Broken- by Emily H. Sturgill
Bipolar disorder broke my brain in two poles.
With my medications I walk a tightrope between these poles
depression and mania…..I try daily to slip into the inbetweenness of these two things.
medicine helps but it does not cure. It only helps to contain a balance of semi-stability.
So yes I”ve got a broken brain.
Also I’ve got a broken Uterus. I have Endometriosis Stage 4. A fancy way of brokeness…
I hurt a lot of the time. It’s the worst whenever I am bleeding. Crumpled into layers of pain cramping aching stabbing screaming agony of pain. I’m hurting today in fact. Despite my period not due for two more days my broken uterus spits brownish blood and I know that means to hell with the calendars my period’s starting early. Up until 2015 I was taking opiods for the pain. Then I went through the process of applying for a medical marijuana card. I got off opiods. Now instead of pain daily from my endometriosis I’ve only got pain during my periods and during ovulation…..

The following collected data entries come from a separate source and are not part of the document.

(* ===== verification/Json.v ===== *)
(** * JSON bodies

    The values the handlers and the webhook worker encode, and
    [encoding/json.Marshal] of them: object keys sorted, strings escaped as
    [appendString] does with [escapeHTML]. *)

From S2P Require Import Prelude GoBase Codes Encoding.
From stdpp Require Import base list strings.
From Stdlib Require Import ZArith Lia Ascii String.

Local Open Scope string_scope.
Local Open Scope Z_scope.

#[warnings="-register-all"]
Inductive json : Type :=
| JNull
| JBool (b : bool)
| JNum (n : Z)
| JStr (s : string)
| JArr (l : list json)
| JObj (l : list (string * json)).

(** ** UTF-8 *)

Definition cont (c : ascii) : bool := (128 <=? byte_of c) && (byte_of c <=? 191).
Definition between (lo hi : Z) (c : ascii) : bool := (lo <=? byte_of c) && (byte_of c <=? hi).

(** Length of the rune at the front of [String c s]; 1 for an ASCII byte, 0 for
    bytes that [utf8.DecodeRune] rejects. *)
Definition rune_len (c : ascii) (s : string) : nat :=
  let b := byte_of c in
  if b <? 128 then 1%nat else
  match s with
  | "" => 0%nat
  | String c2 s2 =>
      if (194 <=? b) && (b <=? 223) then (if cont c2 then 2 else 0)%nat else
      match s2 with
      | "" => 0%nat
      | String c3 s3 =>
          let ok3 := if b =? 224 then between 160 191 c2
                     else if b =? 237 then between 128 159 c2
                     else (225 <=? b) && (b <=? 239) && cont c2 in
          if (b <=? 239) && ok3 then (if cont c3 then 3 else 0)%nat else
          match s3 with
          | "" => 0%nat
          | String c4 _ =>
              let ok4 := if b =? 240 then between 144 191 c2
                         else if b =? 244 then between 128 143 c2
                         else (241 <=? b) && (b <=? 243) && cont c2 in
              if ok4 && cont c3 && cont c4 then 4%nat else 0%nat
          end
      end
  end.

(** ** Strings *)

Definition bslash : ascii := of_byte 92.
Definition quote : ascii := of_byte 34.

Definition escape_ascii (c : ascii) : string :=
  let b := byte_of c in
  if (b =? 34) || (b =? 92) then String bslash (String c "")
  else if b =? 8 then String bslash "b" else if b =? 12 then String bslash "f"
  else if b =? 10 then String bslash "n" else if b =? 13 then String bslash "r"
  else if b =? 9 then String bslash "t"
  else if (b <? 32) || (b =? 60) || (b =? 62) || (b =? 38)
  then String bslash ("u00" ++ String (hex_digit (b / 16)) (String (hex_digit (b mod 16)) ""))
  else String c "".

(** U+2028 and U+2029. *)
Definition separator (c1 c2 c3 : ascii) : bool :=
  (byte_of c1 =? 226) && (byte_of c2 =? 128) && ((byte_of c3 =? 168) || (byte_of c3 =? 169)).

(** A byte that starts no rune is written as U+FFFD, a rune of several bytes as
    it is; [skip] counts the bytes of a rune still to be copied. *)
Fixpoint escape (skip : nat) (s : string) : string :=
  match s with
  | "" => ""
  | String c s' =>
      match skip with
      | S k => String c (escape k s')
      | O =>
          match rune_len c s' with
          | O => String bslash ("ufffd" ++ escape 0 s')
          | 1%nat => escape_ascii c ++ escape 0 s'
          | S n =>
              match s' with
              | String c2 (String c3 s3) =>
                  if separator c c2 c3
                  then String bslash ("u202" ++ String (if byte_of c3 =? 168 then "8"%char else "9"%char) (escape 0 s3))
                  else String c (escape n s')
              | _ => String c (escape n s')
              end
          end
      end
  end.

Definition marshalString (s : string) : string := String quote (escape 0 s ++ String quote "").

(** ** Values *)

Definition key_leb (a b : string * string) : bool := String.leb a.1 b.1.

(** [strings.stringsJoin], the separator first. *)
Fixpoint stringsJoin (sep : string) (l : list string) : string :=
  match l with
  | [] => ""
  | [x] => x
  | x :: l' => x ++ sep ++ stringsJoin sep l'
  end.

Fixpoint marshal (j : json) : string :=
  match j with
  | JNull => "null"
  | JBool b => if b then "true" else "false"
  | JNum n => FormatInt n
  | JStr s => marshalString s
  | JArr l => "[" ++ stringsJoin "," (map marshal l) ++ "]"
  | JObj l =>
      "{" ++ stringsJoin "," (map (fun kv => marshalString kv.1 ++ ":" ++ kv.2)
                           (sort_by key_leb (map (fun kv => (kv.1, marshal kv.2)) l))) ++ "}"
  end.

(** A struct: its fields in their order, each with its encoded value. *)
Definition member (kv : string * string) : string := marshalString kv.1 ++ ":" ++ kv.2.
Definition marshalStruct (fields : list (string * string)) : string :=
  "{" ++ stringsJoin "," (map member fields) ++ "}".

(** The value of a key, [None] when the object has none. *)
Definition field (k : string) (j : json) : option json :=
  match j with JObj l => option_map snd (find (fun kv => String.eqb kv.1 k) l) | _ => None end.

Lemma marshal_sample :
  marshal (JObj [("b", JStr "<a"); ("a", JArr [JNum (-3); JBool true; JNull])])
  = stringsJoin (String quote "") ["{"; "a"; ":[-3,true,null],"; "b"; ":"; String bslash "u003ca"; "}"].
Proof. vm_compute. reflexivity. Qed.
(** Number of rows affected. *)
Definition SetCustomerDefaultAccountIfEmpty (dflt : option string) (merchant customer : string) : Q Z :=
  fun _ d =>
    match customers d !! customer with
    | Some c =>
        let owned := match dflt with
                     | Some no =>
                         match accounts d !! no with
                         | Some a => String.eqb (ar_merchant a) (cr_merchant c)
                                     && bool_decide (ar_customer a = Some (cr_no c))
                         | None => false
                         end
                     | None => false
                     end in
        if String.eqb (cr_merchant c) merchant
           && (match cr_default c with None => true | Some _ => false end) && owned
        then Ok (set_customers (<[customer := cr_set_default dflt c]> (customers d)) d, 1)
        else Ok (d, 0)
    | None => Ok (d, 0)
    end.

(** ** Transactions *)

Record CreateTransferTxnParams : Type := mkCreateTransferTxnParams {
  ctp_no : string; ctp_merchant : string; ctp_out_trade : string; ctp_biz : string;
  ctp_scene : option string; ctp_title : option string; ctp_remark : option string;
  ctp_debit : option string; ctp_credit : option string; ctp_expire : option Date;
  ctp_amount : Z; ctp_status : string; ctp_refund_of : option string; ctp_refundable : Z;
  ctp_error_code : option string; ctp_error_msg : option string
}.

(** [NULLIF(v, '')] on a nullable parameter. *)
Definition nullif (v : option string) : option string :=
  match v with Some s => nullIfEmpty s | None => None end.

Definition isBizType (v : string) : bool :=
  String.eqb v BizTypeTransfer || String.eqb v BizTypeRefund.
Definition isStatus (v : string) : bool :=
  String.eqb v TxnStatusInit || String.eqb v TxnStatusPaySuccess
  || String.eqb v TxnStatusRecvSuccess || String.eqb v TxnStatusFailed.
(** CHECK: a scene for every TRANSFER, none for a REFUND. *)
Definition sceneMatches (biz : string) (scene : option string) : bool :=
  match scene with
  | Some _ => String.eqb biz BizTypeTransfer
  | None => String.eqb biz BizTypeRefund
  end.

Section Txns.
Context `{Platform}.

Definition txnRowOf (p : CreateTransferTxnParams) (u : UUID) (r : option UUID) (now : Time) : TxnRow :=
  mkTxnRow u (ctp_merchant p) (ctp_out_trade p) (ctp_biz p) (nullif (ctp_scene p))
    (nullif (ctp_title p)) (nullif (ctp_remark p)) (nullif (ctp_debit p)) (nullif (ctp_credit p))
    (ctp_expire p) (ctp_amount p) (ctp_status p) r (ctp_refundable p)
    (nullif (ctp_error_code p)) (nullif (ctp_error_msg p)) now now.

Definition txnWidths (r : TxnRow) : bool :=
  varchar 16 (tr_merchant r) && varchar 64 (tr_out_trade r) && varchar 32 (tr_biz r)
  && ovarchar 32 (tr_scene r) && ovarchar 128 (tr_title r) && ovarchar 512 (tr_remark r)
  && ovarchar 19 (tr_debit r) && ovarchar 19 (tr_credit r) && varchar 24 (tr_status r)
  && ovarchar 64 (tr_error_code r) && ovarchar 512 (tr_error_msg r).

Definition txnChecks (r : TxnRow) : bool :=
  isBizType (tr_biz r) && (0 <? tr_amount r) && isStatus (tr_status r) && (0 <=? tr_refundable r)
  && sceneMatches (tr_biz r) (tr_scene r) && isMerchantNo (tr_merchant r)
  && outTradeColumn (tr_out_trade r) && ochk isAccountNo (tr_debit r) && ochk isAccountNo (tr_credit r).

Definition CreateTransferTxn (p : CreateTransferTxnParams) : Q unit := fun now d =>
  match castUUID (ctp_no p), castUUID (coalesce (ctp_refund_of p)) with
  | Err e, _ | _, Err e => Err e
  | Ok None, _ => Err notNullViolation
  | Ok (Some u), Ok ro =>
      let r := txnRowOf p u ro now in
      guardQ (txnWidths r) tooLong
      (guardQ (txnChecks r) checkViolation
      (if (match txns d !! u with Some _ => true | None => false end)
          || mapExists (fun t => String.eqb (tr_merchant t) (tr_merchant r)
                                 && String.eqb (tr_out_trade t) (tr_out_trade r)) (txns d)
       then Err uniqueViolation
       else Ok (set_txns (<[u := r]> (txns d)) d, tt)))
  end.

(** [WHERE t.txn_no = NULLIF($1, '')::uuid]. *)
Definition txnByText (no : string) : Q TxnRow := fun t d =>
  match castUUID no with
  | Err e => Err e
  | Ok None => Err ErrNoRows
  | Ok (Some u) => one (txns d !! u) t d
  end.

(** [GetTransferTxnByNo] and [...StageForUpdate] with a UUID parameter. *)
Definition GetTransferTxnByUUID (u : UUID) : Q TxnRow := fun t d => one (txns d !! u) t d.

Definition GetTransferTxnByNo (no : string) : Q TxnRow := txnByText no.

Definition GetTransferTxnStageForUpdate (no : string) : Q TxnRow := txnByText no.

Definition GetTransferTxnByOutTradeNo (merchant outTrade : string) : Q TxnRow := fun t d =>
  one (List.find (fun r => String.eqb (tr_merchant r) merchant && String.eqb (tr_out_trade r) outTrade)
                 (snd <$> map_to_list (txns d))) t d.

(** [UPDATE txn SET ... WHERE txn_no = u]; the CHECKs are re-evaluated. *)
Definition updateTxn (u : UUID) (f : TxnRow -> TxnRow) (d : DB) : Result error (DB * bool) :=
  match txns d !! u with
  | None => Ok (d, false)
  | Some r =>
      guardQ (txnWidths (f r)) tooLong
      (guardQ (txnChecks (f r)) checkViolation
      (Ok (set_txns (<[u := f r]> (txns d)) d, true)))
  end.

Definition UpdateTransferTxnStatus (status : string) (code msg : option string) (no : string) : Q unit :=
  fun now d =>
    match castUUID no with
    | Err e => Err e
    | Ok None => Ok (d, tt)
    | Ok (Some u) =>
        match updateTxn u (tr_set_status status (nullif code) (nullif msg) now) d with
        | Ok (d', _) => Ok (d', tt)
        | Err e => Err e
        end
    end.

(** The same with the status already held as a UUID parameter. *)
Definition UpdateTransferTxnStatusByUUID (status : string) (code msg : option string) (u : UUID) : Q unit :=
  fun now d =>
    match updateTxn u (tr_set_status status (nullif code) (nullif msg) now) d with
    | Ok (d', _) => Ok (d', tt)
    | Err e => Err e
    end.

(** Conditional transition; returns the number of rows affected. *)
Definition UpdateTransferTxnStatusFrom (next : string) (code msg : option string) (no from : string) : Q Z :=
  fun now d =>
    match castUUID no with
    | Err e => Err e
    | Ok None => Ok (d, 0)
    | Ok (Some u) =>
        match txns d !! u with
        | Some r =>
            if String.eqb (tr_status r) from then
              match updateTxn u (tr_set_status next (nullif code) (nullif msg) now) d with
              | Ok (d', _) => Ok (d', 1)
              | Err e => Err e
              end
            else Ok (d, 0)
        | None => Ok (d, 0)
        end
    end.

Definition UpdateTransferTxnParties (debit credit : option string) (no : string) : Q unit :=
  fun now d =>
    match castUUID no with
    | Err e => Err e
    | Ok None => Ok (d, tt)
    | Ok (Some u) =>
        match updateTxn u (tr_set_parties debit credit now) d with
        | Ok (d', _) => Ok (d', tt)
        | Err e => Err e
        end
    end.

(** [RETURNING refundable_amount] (the parties it also returns are unused). *)
Definition DecreaseOriginTxnRefundableIfValid (amount : Z) (origin : UUID) (merchant : string) : Q Z :=
  fun now d =>
    match txns d !! origin with
    | Some r =>
        if String.eqb (tr_merchant r) merchant && String.eqb (tr_biz r) BizTypeTransfer
           && String.eqb (tr_status r) TxnStatusRecvSuccess && (amount <=? tr_refundable r)
        then match bigintAdd (tr_refundable r) (- amount) with
             | Err e => Err e
             | Ok v =>
                 match updateTxn origin (tr_set_refundable v now) d with
                 | Ok (d', _) => Ok (d', v)
                 | Err e => Err e
                 end
             end
        else Err ErrNoRows
    | None => Err ErrNoRows
    end.

Definition TryDecreaseTxnRefundable (amount : Z) (no : string) : Q Z := fun now d =>
  match castUUID no with
  | Err e => Err e
  | Ok None => Err ErrNoRows
  | Ok (Some u) =>
      match txns d !! u with
      | Some r =>
          if amount <=? tr_refundable r then
            match bigintAdd (tr_refundable r) (- amount) with
            | Err e => Err e
            | Ok v =>
                match updateTxn u (tr_set_refundable v now) d with
                | Ok (d', _) => Ok (d', v)
                | Err e => Err e
                end
            end
          else Err ErrNoRows
      | None => Err ErrNoRows
      end
  end.
(** The part of [applyAccountDebitTx] that follows the sweep: FEFO over the books. *)
Definition debitBooks (txn : UUID) (debit : Account) (amount : Z) : M unit :=
  do! failing (validateDebitBalanceOnly debit amount) in
  let! now := timeNow in
  let! bs := run (ListAvailableAccountBooksForUpdate (AccountNo debit) (toPGDate now)
                    (toPGDate noExpireBookDate)) in
  let '(changes, todo) := debitLoop bs amount in
  if 0 <? todo then throw ErrInsufficientBalance else
  let debitBefore := Balance debit in
  let debitAfter := wrap64 (debitBefore - amount) in
  do! insertBookChanges txn (AccountNo debit) changes in
  do! run (InsertAccountChange (mkInsertAccountChangeParams txn (AccountNo debit) (- amount)
             debitBefore debitAfter)) in
  let! updatedBooks := run (BatchUpdateAccountBookBalances
                              (map (fun c => uuid_text (ch_book c)) changes) (map ch_delta changes)) in
  if negb (Nat.eqb (length updatedBooks) (length changes)) then throw ErrInsufficientBalance else
  if negb (forallb (changeConfirmed updatedBooks) changes) then throw ErrInsufficientBalance else
  run (UpdateAccountBalance debitAfter (AccountNo debit)).

Definition debitPlain (txn : UUID) (debit : Account) (amount : Z) : M unit :=
  do! failing (validateDebitBalanceOnly debit amount) in
  let debitBefore := Balance debit in
  let debitAfter := wrap64 (debitBefore - amount) in
  do! run (InsertAccountChange (mkInsertAccountChangeParams txn (AccountNo debit) (- amount)
             debitBefore debitAfter)) in
  run (UpdateAccountBalance debitAfter (AccountNo debit)).

Definition applyAccountDebitTx (txn : UUID) (debitAccountNo : string) (amount : Z) : M unit :=
  if String.eqb debitAccountNo "" || (amount <=? 0) then throw ErrAccountResolveFailed else
  let! debit := getAccountTx debitAccountNo in
  if BookEnabled debit then
    let! now := timeNow in
    do! sweepExpiredBooksTx debit now in
    let! debit' := getAccountTx debitAccountNo in
    debitBooks txn debit' amount
  else debitPlain txn debit amount.

(** ** Credits split over books *)

Record bookCreditPart : Type := mkPart { part_expire : Time; part_amount : Z }.

(** Loop of [buildTransferBookCreditParts]; [None] is the zero expiry error. *)
Fixpoint transferParts (cs : list BookChangeRow) : option (list bookCreditPart) :=
  match cs with
  | [] => Some []
  | c :: rest =>
      let partAmount := wrap64 (- bc_delta c) in
      if partAmount <=? 0 then transferParts rest else
      let expireAt := pgDateToTime (Some (bc_expire c)) in
      if IsZero expireAt then None else
      option_map (cons (mkPart expireAt partAmount)) (transferParts rest)
  end.

(** Returns the parts and whether the debit left a book trace. *)
Definition buildTransferBookCreditParts (txn : UUID) (debitAccountNo : string) (amount : Z)
    : M (list bookCreditPart * bool) :=
  if String.eqb (TrimSpace debitAccountNo) "" || (amount <=? 0) then throw ErrAccountResolveFailed else
  let! debitBookChanges := run (ListOriginDebitBookChanges txn debitAccountNo) in
  match debitBookChanges with
  | [] => ret ([], false)
  | _ =>
      match transferParts debitBookChanges with
      | None => throw ErrAccountResolveFailed
      | Some parts =>
          if (match parts with [] => true | _ => false end)
             || negb (wrap64 (sum_by part_amount parts) =? amount)
          then throw ErrAccountResolveFailed
          else ret (parts, true)
      end
  end.
Lemma lockStep_nums low b b' o :
  lockStep low b = (b', o) ->
  (match o with Got n _ => [n] | _ => [] end) ++ bucket_nums b' ⊆+ bucket_nums b.
Proof.
  unfold lockStep, bucket_nums. destruct (hasNext (bk_current b)) eqn:Eh.
  - pose proof (take_nums _ Eh) as Ht. destruct (take (bk_current b)) as [seq cur].
    intros [= <- <-]. simpl in *. by rewrite Ht.
  - destruct (bk_prefetch b) as [p|] eqn:Ep.
    + destruct (hasNext p).
      * intros [= <- <-]. simpl. rewrite app_nil_r. by apply submseteq_inserts_l.
      * destruct (bk_renewing b); intros [= <- <-]; simpl; by rewrite ?Ep.
    + destruct (bk_renewing b); intros [= <- <-]; simpl; by rewrite ?Ep.
Qed.

Lemma install_nums c r b : bucket_nums (install c r b) ⊆+ bucket_nums b ++ range_nums r.
Proof.
  destruct b as [cur pre ren]. destruct c, r as [[s e]|]; unfold install, bucket_nums; simpl;
    rewrite ?app_nil_r; try done; unfold seg_nums at 1; simpl.
  - rewrite (Permutation_app_comm _ (seqZ _ _)). apply submseteq_skips_l, submseteq_inserts_l. done.
  - rewrite <- app_assoc. apply submseteq_skips_l. apply submseteq_inserts_l. done.
Qed.

Lemma flat_map_mid {A} (f : A -> list Z) l1 x l2 :
  flat_map f (l1 ++ x :: l2) ≡ₚ f x ++ flat_map f l1 ++ flat_map f l2.
Proof. rewrite flat_map_app. simpl. by rewrite Permutation_app_swap_app. Qed.

(** Keeping or losing numbers is safe. *)
Lemma safe_shrink v ps iss v' ps' iss' :
  safe (mkAlloc v ps iss) -> all_nums (mkAlloc v' ps' iss') ⊆+ all_nums (mkAlloc v ps iss) ->
  (forall n, v = Some n -> v' = Some n) -> (forall n, v' = Some n -> 0 <= n) -> safe (mkAlloc v' ps' iss').
Proof.
  intros [Hnd [Hb _]] Hsub Hv Hpos. split; [|split; [|done]].
  - apply submseteq_Permutation in Hsub as [k Hk]. rewrite Hk in Hnd. by apply NoDup_app in Hnd as [].
  - intros n Hn. destruct (Hb n) as (x & Hx & ?); [by eapply elem_of_submseteq|]. simpl in *. eauto.
Qed.

(** Replacing one process. *)
Lemma all_nums_mid v ps1 p ps2 iss :
  all_nums (mkAlloc v (ps1 ++ p :: ps2) iss) ≡ₚ (iss ++ proc_nums p) ++ flat_map proc_nums ps1 ++ flat_map proc_nums ps2.
Proof. unfold all_nums. simpl. rewrite flat_map_mid. by rewrite !app_assoc. Qed.

Lemma shrink_mid v v' ps1 p p' ps2 iss iss' :
  iss' ++ proc_nums p' ⊆+ iss ++ proc_nums p ->
  all_nums (mkAlloc v' (ps1 ++ p' :: ps2) iss') ⊆+ all_nums (mkAlloc v (ps1 ++ p :: ps2) iss).
Proof. intros Hs. rewrite !all_nums_mid. by apply submseteq_skips_r. Qed.

Lemma step_safe batch low a a' : 0 < batch -> step batch low a a' -> safe a -> safe a'.
Proof.
  intros Hbatch Hs Ha. pose proof Ha as (_ & _ & Hpos). simpl in Hpos. destruct Hs as [v ps iss|v ps1 p ps2 iss|ps iss|v ps1 b fs ps2 iss b' o Hl
    |v ps1 b fs1 c fs2 ps2 iss|v ps1 b fs1 c r fs2 ps2 iss|v ps1 b fs1 c r fs2 ps2 iss].
  - eapply safe_shrink; [exact Ha|done|done|exact Hpos].
  - eapply safe_shrink; [exact Ha| |done|exact Hpos]. rewrite all_nums_mid. unfold all_nums. simpl.
    rewrite flat_map_app, <- app_assoc. apply submseteq_skips_l. by apply submseteq_inserts_l.
  - eapply safe_shrink; [exact Ha|done|done|]. intros n [= <-]. lia.
  - eapply safe_shrink; [exact Ha| |done|exact Hpos]. apply shrink_mid. apply lockStep_nums in Hl.
    unfold proc_nums. simpl.
    assert (flight_nums (match o with Got _ true => (false, None) :: fs | Lease => (true, None) :: fs | _ => fs end)
            = flight_nums fs) as -> by (destruct o as [? []| | |]; done).
    rewrite !app_assoc. apply submseteq_skips_r.
    destruct o as [n s| | |]; simpl in *; [|by apply submseteq_skips_l..].
    rewrite Permutation_middle. by apply submseteq_skips_l.
  - destruct Ha as [Hnd [Hb _]]. specialize (Hpos v eq_refl). set (new := seqZ v batch).
    assert (Hp : all_nums (mkAlloc (Some (v + batch))
        (ps1 ++ mkProc b (fs1 ++ (c, Some (v, v + batch - 1)) :: fs2) :: ps2) iss)
      ≡ₚ new ++ all_nums (mkAlloc (Some v) (ps1 ++ mkProc b (fs1 ++ (c, None) :: fs2) :: ps2) iss)).
    { rewrite !all_nums_mid. unfold proc_nums, flight_nums. simpl. rewrite !flat_map_mid. simpl.
      replace (v + batch - 1 - v + 1) with batch by lia. fold new.
      rewrite !app_assoc. do 2 f_equiv. rewrite (Permutation_app_comm (iss ++ bucket_nums b) new).
      by rewrite <- !app_assoc. }
    split; [|split; [|simpl; intros n [= <-]; lia]].
    + rewrite Hp. apply NoDup_app. split; [apply NoDup_seqZ|]. split; [|done].
      intros n Hn Hin. apply elem_of_seqZ in Hn. destruct (Hb n Hin) as (x & [= <-] & ?). lia.
    + intros n Hn. rewrite Hp in Hn. apply elem_of_app in Hn as [Hn|Hn]; simpl; exists (v + batch); (split; [done|]).
      * apply elem_of_seqZ in Hn. lia.
      * destruct (Hb n Hn) as (x & [= <-] & ?). lia.
  - eapply safe_shrink; [exact Ha| |done|exact Hpos]. apply shrink_mid. apply submseteq_skips_l. unfold proc_nums. simpl.
    unfold flight_nums. rewrite flat_map_mid, flat_map_app. simpl.
    etrans; [apply submseteq_skips_r, (install_nums c r b)|]. by rewrite <- app_assoc.
  - eapply safe_shrink; [exact Ha| |done|exact Hpos]. apply shrink_mid. apply submseteq_skips_l. unfold proc_nums. simpl.
    unfold flight_nums. rewrite flat_map_mid, flat_map_app. simpl.
    etrans; [apply submseteq_skips_r, (install_nums c None b)|]. simpl. rewrite app_nil_r.
    apply submseteq_skips_l. by apply submseteq_inserts_l.
Qed.

Lemma reachable_safe batch low a : 0 < batch -> reachable batch low a -> safe a.
Proof.
  intros Hb. induction 1 as [|a a' _ IH Hs]; [|by eapply step_safe].
  split; [constructor|]. split; [intros n Hn; by apply elem_of_nil in Hn|done].
Qed.

(** [C30] No sequence number is handed out twice, in any interleaving of any
    number of processes sharing the table, with background renewals, failed
    or lost leases, and processes that crash and restart; every number handed
    out lies below the stored [next_value]. *)
Theorem sequence_numbers_unique batch low a :
  0 < batch -> reachable batch low a ->
  NoDup (al_issued a) /\ (forall n, n ∈ al_issued a -> exists v, al_next a = Some v /\ 0 <= n < v).
Proof.
  intros Hb (Hnd & Hlt & _)%reachable_safe; [|done]. unfold all_nums in *.
  apply NoDup_app in Hnd as [Hnd _]. split; [done|]. intros n Hn. apply Hlt, elem_of_app. by left.
Qed.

A broken Uterus. A history of Infertility. Two pregnancies=Two miscarriages.
It’s a fancy form of brokeness. It’s a double whammy. A broken brain. A broken Uterus.
But deep down inside beneath all of the broken things is my poetry is my stories is my spirit and my soul-even beneath all of that is my heart which is strong unflinching warm and consistently unbroken. It beats on and on-unbroken. And beneath this broken brain and broken uterus is an unbroken girl grasping at straws and pulling like weeds from the ground fistfulls of words which fall to my feet into puddles of poetry.